In the data below, one line contains "Record ListFleetServerHostsResponse := mkHostsResponse" and a later one contains "Record GetFleetServerHostRequest := mkGetHost". Print both, with every line between them, exactly and alone.

Saved entries

━━━

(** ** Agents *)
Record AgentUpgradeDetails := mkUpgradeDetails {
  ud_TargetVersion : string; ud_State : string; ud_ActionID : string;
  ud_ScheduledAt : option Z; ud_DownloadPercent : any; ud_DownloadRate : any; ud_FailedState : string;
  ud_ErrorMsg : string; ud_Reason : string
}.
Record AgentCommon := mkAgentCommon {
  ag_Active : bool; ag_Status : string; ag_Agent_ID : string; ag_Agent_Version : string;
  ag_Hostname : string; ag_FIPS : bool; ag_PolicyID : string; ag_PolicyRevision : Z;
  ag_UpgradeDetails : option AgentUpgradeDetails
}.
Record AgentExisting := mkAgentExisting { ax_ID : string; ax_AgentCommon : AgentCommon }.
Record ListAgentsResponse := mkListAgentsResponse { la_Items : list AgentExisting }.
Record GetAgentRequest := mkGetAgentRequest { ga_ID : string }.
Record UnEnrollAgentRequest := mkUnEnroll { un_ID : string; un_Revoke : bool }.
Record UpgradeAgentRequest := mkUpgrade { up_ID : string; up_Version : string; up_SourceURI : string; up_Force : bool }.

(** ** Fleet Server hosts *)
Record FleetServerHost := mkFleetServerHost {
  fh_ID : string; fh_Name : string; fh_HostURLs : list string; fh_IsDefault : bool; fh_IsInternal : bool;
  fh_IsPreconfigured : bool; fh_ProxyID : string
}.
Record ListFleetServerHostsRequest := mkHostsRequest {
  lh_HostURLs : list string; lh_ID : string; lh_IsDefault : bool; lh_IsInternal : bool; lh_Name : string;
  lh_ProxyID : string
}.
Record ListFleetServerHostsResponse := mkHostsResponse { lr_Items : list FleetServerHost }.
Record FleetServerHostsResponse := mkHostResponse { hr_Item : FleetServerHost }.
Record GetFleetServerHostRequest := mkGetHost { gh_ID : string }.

━━━

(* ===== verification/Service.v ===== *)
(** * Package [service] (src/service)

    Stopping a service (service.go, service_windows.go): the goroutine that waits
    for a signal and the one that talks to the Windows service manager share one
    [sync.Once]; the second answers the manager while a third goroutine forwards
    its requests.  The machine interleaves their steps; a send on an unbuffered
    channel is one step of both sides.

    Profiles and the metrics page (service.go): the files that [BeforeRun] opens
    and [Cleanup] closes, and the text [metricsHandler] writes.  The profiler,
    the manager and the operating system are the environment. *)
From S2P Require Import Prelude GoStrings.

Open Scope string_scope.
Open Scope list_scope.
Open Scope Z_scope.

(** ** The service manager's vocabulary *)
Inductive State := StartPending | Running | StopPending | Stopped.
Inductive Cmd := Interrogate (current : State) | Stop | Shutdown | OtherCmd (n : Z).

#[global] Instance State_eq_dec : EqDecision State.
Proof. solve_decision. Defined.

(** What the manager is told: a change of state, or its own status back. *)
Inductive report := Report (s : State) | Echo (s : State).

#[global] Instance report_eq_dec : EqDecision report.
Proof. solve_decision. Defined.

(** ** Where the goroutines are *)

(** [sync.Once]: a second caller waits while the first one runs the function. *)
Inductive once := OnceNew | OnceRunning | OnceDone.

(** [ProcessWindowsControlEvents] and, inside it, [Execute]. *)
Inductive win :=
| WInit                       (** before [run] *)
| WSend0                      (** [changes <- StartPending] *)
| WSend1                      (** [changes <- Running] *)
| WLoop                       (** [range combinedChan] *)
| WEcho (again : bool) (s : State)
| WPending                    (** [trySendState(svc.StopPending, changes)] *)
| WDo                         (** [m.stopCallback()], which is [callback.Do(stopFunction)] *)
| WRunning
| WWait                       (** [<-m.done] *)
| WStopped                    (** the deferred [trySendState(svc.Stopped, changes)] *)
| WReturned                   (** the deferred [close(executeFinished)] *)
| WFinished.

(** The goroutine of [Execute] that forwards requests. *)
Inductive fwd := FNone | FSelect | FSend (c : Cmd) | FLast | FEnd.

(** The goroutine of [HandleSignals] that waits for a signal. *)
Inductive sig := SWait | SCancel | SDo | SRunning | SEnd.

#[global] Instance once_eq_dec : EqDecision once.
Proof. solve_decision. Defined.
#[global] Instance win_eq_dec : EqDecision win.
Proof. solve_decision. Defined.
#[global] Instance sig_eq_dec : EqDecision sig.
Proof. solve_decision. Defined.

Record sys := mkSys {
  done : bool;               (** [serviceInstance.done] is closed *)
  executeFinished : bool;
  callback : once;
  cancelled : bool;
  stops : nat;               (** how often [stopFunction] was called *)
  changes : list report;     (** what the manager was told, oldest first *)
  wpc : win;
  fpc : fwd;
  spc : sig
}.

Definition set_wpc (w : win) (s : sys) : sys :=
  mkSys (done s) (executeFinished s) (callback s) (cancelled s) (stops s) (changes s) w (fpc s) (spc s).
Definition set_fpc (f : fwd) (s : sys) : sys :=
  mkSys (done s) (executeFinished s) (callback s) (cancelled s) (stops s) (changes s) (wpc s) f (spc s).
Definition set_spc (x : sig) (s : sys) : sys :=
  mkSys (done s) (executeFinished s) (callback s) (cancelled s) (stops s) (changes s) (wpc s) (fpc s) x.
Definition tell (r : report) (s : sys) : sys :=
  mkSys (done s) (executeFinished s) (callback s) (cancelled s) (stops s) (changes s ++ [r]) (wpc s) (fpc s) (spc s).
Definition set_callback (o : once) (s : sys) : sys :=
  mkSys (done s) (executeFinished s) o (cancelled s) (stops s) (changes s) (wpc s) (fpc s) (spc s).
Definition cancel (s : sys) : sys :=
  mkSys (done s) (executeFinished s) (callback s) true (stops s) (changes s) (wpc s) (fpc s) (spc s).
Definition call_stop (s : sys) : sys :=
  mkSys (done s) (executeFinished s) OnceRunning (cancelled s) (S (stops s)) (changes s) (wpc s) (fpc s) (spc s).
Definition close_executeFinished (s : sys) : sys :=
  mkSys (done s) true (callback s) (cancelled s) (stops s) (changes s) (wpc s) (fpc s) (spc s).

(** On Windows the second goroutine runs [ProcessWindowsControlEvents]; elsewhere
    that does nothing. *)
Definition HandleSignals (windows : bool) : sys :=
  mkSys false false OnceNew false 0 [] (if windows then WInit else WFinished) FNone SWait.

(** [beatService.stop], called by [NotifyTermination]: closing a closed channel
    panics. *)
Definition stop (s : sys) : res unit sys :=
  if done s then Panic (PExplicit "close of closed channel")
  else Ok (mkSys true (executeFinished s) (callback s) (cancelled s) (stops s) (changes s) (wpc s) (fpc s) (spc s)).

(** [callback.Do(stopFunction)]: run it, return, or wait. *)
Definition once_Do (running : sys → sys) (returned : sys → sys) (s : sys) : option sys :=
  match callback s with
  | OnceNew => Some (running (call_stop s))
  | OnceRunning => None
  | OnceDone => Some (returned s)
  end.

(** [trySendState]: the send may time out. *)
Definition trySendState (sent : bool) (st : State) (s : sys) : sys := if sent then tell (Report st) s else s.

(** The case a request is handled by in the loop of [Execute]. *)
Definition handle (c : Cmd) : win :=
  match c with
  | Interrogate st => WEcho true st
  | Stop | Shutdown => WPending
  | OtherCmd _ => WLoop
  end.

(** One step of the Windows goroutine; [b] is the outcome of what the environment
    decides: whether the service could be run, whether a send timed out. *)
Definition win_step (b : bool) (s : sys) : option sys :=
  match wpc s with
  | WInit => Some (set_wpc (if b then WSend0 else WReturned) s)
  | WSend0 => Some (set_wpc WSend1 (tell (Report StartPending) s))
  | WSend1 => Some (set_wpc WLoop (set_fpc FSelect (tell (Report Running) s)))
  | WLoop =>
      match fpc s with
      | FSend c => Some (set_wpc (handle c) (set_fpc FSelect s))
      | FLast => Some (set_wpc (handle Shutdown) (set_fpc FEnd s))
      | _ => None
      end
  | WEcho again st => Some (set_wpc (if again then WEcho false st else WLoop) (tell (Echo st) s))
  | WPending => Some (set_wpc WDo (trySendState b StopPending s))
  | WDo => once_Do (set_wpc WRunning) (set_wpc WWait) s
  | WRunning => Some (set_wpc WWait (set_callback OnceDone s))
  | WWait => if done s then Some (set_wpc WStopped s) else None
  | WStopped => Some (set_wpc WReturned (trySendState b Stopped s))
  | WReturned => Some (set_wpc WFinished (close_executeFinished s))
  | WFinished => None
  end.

━━━

Solution:
Record ListFleetServerHostsResponse := mkHostsResponse { lr_Items : list FleetServerHost }.
Record FleetServerHostsResponse := mkHostResponse { hr_Item : FleetServerHost }.
Record GetFleetServerHostRequest := mkGetHost { gh_ID : string }.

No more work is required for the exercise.